# WORK INSTRUCTION:
Lines to restate from the data below: from the one containing "Definition block_size (info" to the one containing "else match shorthand part with", both included. Give them again exactly, and only them.

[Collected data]
****************
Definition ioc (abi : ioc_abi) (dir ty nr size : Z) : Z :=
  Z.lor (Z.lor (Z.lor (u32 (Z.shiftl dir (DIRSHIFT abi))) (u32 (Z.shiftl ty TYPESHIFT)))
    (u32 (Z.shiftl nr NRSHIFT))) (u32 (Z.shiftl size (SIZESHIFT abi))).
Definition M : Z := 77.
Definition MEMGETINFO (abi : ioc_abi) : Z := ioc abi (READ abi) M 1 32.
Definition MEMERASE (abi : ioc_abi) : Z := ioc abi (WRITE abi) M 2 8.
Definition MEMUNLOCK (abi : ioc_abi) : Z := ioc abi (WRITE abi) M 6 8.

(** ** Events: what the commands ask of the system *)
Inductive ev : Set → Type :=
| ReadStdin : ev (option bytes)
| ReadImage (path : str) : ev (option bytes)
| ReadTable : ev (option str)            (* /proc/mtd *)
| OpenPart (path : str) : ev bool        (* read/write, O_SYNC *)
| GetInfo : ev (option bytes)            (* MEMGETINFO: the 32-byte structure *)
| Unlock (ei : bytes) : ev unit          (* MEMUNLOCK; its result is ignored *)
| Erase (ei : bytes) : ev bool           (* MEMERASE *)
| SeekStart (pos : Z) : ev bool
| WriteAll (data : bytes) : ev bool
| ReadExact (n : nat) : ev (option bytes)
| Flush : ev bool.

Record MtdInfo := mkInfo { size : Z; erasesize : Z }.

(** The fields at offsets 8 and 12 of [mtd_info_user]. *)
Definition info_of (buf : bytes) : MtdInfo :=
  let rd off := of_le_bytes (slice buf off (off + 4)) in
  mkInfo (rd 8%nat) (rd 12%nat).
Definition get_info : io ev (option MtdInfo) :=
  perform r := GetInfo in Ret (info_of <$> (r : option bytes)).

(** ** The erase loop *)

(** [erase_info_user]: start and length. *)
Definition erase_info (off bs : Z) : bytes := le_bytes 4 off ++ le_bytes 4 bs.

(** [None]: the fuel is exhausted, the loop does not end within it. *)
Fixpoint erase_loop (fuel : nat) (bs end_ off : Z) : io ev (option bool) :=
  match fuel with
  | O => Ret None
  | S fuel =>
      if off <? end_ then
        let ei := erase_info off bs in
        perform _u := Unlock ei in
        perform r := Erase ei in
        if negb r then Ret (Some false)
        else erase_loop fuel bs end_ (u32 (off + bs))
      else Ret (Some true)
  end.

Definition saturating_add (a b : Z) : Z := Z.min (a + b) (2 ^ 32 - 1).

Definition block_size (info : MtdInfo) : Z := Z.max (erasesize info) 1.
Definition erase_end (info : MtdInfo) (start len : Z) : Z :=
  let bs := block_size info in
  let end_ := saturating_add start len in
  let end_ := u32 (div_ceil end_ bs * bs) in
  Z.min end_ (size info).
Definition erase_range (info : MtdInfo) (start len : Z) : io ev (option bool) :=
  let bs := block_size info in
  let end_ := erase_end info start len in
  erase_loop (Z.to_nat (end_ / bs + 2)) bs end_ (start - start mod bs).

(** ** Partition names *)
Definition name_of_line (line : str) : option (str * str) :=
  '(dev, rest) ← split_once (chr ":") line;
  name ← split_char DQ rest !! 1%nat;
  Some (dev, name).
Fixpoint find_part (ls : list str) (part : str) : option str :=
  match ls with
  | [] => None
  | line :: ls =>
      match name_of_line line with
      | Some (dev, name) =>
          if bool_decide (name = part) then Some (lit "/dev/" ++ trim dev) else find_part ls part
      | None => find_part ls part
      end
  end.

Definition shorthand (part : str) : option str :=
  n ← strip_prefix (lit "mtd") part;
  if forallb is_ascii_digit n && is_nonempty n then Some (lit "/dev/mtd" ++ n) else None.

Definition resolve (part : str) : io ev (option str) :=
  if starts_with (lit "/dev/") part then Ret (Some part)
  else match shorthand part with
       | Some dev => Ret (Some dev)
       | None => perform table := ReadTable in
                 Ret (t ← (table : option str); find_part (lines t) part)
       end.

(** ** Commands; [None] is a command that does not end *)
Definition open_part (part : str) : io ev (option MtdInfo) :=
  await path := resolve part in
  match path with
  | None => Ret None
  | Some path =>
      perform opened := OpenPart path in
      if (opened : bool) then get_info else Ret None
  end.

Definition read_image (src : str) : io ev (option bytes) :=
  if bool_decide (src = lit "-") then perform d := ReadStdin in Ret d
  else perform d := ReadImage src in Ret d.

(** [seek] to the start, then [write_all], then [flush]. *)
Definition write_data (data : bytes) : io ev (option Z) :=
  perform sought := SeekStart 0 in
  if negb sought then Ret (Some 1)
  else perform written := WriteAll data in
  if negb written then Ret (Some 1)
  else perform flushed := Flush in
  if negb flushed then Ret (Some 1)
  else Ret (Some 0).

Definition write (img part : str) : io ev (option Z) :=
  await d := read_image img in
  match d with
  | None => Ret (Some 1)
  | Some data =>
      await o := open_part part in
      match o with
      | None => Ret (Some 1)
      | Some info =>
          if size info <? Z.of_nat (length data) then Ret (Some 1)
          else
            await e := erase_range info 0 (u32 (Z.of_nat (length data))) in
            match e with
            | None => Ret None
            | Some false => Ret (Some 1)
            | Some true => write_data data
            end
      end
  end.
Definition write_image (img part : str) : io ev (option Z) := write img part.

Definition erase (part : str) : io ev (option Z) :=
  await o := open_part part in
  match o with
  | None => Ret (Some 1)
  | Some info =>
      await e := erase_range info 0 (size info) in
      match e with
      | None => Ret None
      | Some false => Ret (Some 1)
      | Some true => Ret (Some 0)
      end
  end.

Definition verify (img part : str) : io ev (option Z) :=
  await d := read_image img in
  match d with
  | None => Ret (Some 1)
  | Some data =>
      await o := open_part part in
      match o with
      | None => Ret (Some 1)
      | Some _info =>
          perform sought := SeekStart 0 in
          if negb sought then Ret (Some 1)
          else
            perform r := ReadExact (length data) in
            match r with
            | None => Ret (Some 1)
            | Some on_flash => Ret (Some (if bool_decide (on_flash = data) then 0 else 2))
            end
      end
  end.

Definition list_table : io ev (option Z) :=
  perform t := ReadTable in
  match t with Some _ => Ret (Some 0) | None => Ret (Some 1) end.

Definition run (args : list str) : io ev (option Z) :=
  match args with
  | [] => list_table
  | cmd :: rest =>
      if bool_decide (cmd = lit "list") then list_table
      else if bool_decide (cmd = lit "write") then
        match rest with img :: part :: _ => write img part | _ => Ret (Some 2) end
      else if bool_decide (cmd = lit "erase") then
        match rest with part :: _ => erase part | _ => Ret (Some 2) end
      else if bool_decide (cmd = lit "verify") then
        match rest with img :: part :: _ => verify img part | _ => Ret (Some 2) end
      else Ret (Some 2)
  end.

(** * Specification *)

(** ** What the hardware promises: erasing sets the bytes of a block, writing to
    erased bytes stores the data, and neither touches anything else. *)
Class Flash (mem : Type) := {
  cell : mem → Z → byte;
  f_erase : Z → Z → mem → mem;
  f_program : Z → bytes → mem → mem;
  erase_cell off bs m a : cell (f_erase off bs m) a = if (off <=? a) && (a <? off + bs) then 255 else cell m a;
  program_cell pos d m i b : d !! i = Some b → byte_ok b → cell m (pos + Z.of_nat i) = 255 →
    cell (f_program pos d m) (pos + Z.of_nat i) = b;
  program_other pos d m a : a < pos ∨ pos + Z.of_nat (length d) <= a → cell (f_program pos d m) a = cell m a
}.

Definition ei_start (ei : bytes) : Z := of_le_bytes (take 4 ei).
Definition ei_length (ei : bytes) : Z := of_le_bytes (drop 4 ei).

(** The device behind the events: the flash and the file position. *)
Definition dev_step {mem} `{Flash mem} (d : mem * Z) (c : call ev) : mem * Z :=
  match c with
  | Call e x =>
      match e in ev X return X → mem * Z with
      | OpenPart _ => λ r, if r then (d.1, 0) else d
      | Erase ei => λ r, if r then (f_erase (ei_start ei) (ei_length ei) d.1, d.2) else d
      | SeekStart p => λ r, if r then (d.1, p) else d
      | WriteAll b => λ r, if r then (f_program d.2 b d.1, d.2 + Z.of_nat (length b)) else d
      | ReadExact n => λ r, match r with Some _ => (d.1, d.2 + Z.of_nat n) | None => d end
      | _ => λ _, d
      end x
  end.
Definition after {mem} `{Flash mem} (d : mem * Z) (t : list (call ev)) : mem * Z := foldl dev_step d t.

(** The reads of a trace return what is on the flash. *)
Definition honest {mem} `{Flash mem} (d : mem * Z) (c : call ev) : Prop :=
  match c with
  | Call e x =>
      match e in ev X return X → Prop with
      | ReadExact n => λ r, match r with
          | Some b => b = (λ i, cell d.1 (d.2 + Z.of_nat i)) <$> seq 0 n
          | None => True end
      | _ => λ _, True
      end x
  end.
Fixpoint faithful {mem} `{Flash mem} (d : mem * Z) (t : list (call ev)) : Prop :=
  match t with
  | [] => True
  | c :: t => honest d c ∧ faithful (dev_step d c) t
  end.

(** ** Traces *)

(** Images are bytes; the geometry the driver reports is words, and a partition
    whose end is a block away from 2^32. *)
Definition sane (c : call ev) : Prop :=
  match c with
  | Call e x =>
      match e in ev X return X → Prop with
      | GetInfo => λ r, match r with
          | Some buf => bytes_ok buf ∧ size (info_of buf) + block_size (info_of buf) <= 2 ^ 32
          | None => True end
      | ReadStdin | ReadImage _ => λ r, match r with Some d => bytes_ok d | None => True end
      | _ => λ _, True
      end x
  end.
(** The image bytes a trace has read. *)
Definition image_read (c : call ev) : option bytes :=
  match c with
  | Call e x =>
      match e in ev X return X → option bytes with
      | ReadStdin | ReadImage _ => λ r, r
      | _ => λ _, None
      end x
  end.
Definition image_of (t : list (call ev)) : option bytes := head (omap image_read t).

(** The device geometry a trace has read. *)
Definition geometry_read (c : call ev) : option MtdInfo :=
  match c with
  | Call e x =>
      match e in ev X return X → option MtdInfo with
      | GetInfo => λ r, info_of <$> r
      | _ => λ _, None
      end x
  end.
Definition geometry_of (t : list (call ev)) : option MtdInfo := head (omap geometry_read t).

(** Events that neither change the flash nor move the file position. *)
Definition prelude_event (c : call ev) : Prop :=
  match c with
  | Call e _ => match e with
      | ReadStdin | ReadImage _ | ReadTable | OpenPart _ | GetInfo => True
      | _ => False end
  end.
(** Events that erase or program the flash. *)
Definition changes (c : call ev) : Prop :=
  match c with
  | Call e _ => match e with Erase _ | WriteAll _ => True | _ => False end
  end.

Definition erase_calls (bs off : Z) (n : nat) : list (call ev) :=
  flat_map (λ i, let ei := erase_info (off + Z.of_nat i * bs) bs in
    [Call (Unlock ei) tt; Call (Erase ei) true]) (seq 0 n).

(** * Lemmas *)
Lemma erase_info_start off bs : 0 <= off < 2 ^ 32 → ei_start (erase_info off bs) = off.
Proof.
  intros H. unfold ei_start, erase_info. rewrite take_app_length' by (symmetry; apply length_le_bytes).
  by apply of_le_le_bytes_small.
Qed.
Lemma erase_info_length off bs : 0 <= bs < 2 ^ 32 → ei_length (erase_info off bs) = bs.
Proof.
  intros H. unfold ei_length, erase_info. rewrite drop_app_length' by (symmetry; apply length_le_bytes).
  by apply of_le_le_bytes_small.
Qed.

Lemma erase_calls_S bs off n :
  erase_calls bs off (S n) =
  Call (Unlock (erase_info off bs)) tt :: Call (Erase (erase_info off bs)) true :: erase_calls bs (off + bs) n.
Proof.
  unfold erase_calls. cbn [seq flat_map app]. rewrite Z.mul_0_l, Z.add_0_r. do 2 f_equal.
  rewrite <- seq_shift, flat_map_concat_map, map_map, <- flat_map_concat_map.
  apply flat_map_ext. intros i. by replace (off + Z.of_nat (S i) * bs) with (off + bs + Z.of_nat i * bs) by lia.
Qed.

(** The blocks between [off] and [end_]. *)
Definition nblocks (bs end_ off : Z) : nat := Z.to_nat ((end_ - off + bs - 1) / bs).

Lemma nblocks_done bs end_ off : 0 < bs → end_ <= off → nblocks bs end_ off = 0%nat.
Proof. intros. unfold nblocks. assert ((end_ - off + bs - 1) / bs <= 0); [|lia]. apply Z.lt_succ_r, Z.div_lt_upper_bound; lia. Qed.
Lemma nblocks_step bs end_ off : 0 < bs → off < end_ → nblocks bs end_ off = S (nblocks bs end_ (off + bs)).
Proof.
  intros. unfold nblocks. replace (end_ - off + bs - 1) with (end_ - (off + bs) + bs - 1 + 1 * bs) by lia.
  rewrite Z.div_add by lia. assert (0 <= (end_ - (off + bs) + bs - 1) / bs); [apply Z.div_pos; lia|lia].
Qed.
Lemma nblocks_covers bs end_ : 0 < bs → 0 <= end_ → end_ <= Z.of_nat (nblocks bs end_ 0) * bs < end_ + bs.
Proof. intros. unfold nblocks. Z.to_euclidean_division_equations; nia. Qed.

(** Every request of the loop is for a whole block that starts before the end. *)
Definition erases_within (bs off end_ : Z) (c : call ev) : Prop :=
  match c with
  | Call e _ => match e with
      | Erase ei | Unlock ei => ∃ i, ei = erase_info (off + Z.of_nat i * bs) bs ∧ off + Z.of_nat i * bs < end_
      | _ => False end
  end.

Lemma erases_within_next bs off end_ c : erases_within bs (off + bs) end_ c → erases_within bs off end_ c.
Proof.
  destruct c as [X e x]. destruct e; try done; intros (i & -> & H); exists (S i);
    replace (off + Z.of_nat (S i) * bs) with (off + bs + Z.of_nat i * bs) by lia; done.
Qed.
****************
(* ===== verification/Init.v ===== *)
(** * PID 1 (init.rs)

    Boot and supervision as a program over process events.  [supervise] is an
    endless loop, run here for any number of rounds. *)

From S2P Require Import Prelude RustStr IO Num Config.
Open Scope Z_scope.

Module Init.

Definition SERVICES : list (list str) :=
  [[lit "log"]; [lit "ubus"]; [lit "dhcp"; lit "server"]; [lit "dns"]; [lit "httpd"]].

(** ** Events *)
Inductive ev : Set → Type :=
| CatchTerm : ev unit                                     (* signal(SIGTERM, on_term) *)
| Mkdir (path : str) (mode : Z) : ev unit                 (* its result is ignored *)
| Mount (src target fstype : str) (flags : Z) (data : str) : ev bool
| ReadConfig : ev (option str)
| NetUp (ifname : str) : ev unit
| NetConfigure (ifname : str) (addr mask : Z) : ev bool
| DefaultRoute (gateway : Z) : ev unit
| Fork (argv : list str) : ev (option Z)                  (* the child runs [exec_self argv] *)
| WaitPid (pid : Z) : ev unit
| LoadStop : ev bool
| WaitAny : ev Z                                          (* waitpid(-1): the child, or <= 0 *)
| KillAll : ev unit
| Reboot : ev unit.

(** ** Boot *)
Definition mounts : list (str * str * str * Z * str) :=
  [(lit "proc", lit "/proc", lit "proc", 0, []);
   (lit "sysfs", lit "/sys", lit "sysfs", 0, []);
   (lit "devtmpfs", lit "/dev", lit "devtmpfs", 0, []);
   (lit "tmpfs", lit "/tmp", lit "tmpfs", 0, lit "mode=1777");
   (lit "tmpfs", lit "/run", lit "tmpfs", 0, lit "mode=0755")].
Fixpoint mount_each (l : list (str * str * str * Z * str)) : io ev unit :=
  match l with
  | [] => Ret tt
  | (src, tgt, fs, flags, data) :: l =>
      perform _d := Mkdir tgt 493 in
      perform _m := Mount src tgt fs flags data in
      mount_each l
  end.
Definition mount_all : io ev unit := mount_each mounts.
****************
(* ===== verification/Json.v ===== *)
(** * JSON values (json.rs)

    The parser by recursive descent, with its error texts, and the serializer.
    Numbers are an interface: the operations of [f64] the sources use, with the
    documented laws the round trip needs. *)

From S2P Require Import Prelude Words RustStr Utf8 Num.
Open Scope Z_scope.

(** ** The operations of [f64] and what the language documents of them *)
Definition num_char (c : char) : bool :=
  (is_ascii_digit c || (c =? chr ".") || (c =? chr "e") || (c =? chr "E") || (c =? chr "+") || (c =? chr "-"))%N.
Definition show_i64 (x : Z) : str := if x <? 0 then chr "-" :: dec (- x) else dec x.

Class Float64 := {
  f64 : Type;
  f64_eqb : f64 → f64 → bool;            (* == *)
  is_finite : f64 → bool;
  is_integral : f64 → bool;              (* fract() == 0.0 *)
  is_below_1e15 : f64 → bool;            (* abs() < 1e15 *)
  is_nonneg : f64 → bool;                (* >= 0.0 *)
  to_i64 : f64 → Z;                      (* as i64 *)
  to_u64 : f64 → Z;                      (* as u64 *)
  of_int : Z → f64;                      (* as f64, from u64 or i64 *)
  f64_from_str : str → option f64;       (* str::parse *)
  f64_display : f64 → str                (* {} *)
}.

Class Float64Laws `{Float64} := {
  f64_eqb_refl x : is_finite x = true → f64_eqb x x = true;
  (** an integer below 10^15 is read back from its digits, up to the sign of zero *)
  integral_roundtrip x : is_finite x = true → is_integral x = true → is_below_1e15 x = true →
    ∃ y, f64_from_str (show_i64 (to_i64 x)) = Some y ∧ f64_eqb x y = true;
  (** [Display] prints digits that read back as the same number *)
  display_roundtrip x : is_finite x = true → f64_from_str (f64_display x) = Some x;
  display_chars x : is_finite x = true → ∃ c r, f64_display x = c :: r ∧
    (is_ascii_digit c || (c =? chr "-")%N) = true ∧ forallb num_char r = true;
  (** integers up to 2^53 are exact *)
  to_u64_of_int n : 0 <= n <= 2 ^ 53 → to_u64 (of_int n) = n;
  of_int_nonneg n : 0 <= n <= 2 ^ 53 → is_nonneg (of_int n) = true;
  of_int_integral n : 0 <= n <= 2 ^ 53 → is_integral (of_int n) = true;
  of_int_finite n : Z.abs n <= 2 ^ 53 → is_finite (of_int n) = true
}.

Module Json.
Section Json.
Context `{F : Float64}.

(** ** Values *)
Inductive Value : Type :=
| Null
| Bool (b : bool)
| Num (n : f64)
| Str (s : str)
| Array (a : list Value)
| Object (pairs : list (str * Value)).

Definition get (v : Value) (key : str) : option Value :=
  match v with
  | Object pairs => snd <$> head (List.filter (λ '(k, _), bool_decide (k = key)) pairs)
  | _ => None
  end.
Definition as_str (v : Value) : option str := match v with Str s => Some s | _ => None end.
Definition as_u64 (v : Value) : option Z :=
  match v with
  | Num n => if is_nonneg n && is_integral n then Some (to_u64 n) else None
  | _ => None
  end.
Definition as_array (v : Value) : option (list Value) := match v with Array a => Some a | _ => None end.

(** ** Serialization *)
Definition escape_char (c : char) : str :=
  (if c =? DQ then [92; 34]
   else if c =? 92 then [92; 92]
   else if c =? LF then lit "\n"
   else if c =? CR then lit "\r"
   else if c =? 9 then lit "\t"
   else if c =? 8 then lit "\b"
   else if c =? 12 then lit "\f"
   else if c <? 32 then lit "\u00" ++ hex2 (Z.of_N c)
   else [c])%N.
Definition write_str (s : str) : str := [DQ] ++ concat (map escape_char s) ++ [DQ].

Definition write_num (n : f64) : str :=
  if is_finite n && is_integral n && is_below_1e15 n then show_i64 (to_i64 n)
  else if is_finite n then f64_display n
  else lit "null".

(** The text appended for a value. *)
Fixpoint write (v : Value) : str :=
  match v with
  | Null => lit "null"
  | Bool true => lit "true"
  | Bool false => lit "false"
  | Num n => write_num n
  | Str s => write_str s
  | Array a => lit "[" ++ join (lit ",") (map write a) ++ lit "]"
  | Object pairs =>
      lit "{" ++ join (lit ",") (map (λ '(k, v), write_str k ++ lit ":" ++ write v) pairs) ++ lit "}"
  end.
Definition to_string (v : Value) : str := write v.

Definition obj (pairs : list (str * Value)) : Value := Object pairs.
****************
# RESPONSE FOR THIS EXERCISE:
Definition block_size (info : MtdInfo) : Z := Z.max (erasesize info) 1.
Definition erase_end (info : MtdInfo) (start len : Z) : Z :=
  let bs := block_size info in
  let end_ := saturating_add start len in
  let end_ := u32 (div_ceil end_ bs * bs) in
  Z.min end_ (size info).
Definition erase_range (info : MtdInfo) (start len : Z) : io ev (option bool) :=
  let bs := block_size info in
  let end_ := erase_end info start len in
  erase_loop (Z.to_nat (end_ / bs + 2)) bs end_ (start - start mod bs).

(** ** Partition names *)
Definition name_of_line (line : str) : option (str * str) :=
  '(dev, rest) ← split_once (chr ":") line;
  name ← split_char DQ rest !! 1%nat;
  Some (dev, name).
Fixpoint find_part (ls : list str) (part : str) : option str :=
  match ls with
  | [] => None
  | line :: ls =>
      match name_of_line line with
      | Some (dev, name) =>
          if bool_decide (name = part) then Some (lit "/dev/" ++ trim dev) else find_part ls part
      | None => find_part ls part
      end
  end.

Definition shorthand (part : str) : option str :=
  n ← strip_prefix (lit "mtd") part;
  if forallb is_ascii_digit n && is_nonempty n then Some (lit "/dev/mtd" ++ n) else None.

Definition resolve (part : str) : io ev (option str) :=
  if starts_with (lit "/dev/") part then Ret (Some part)
  else match shorthand part with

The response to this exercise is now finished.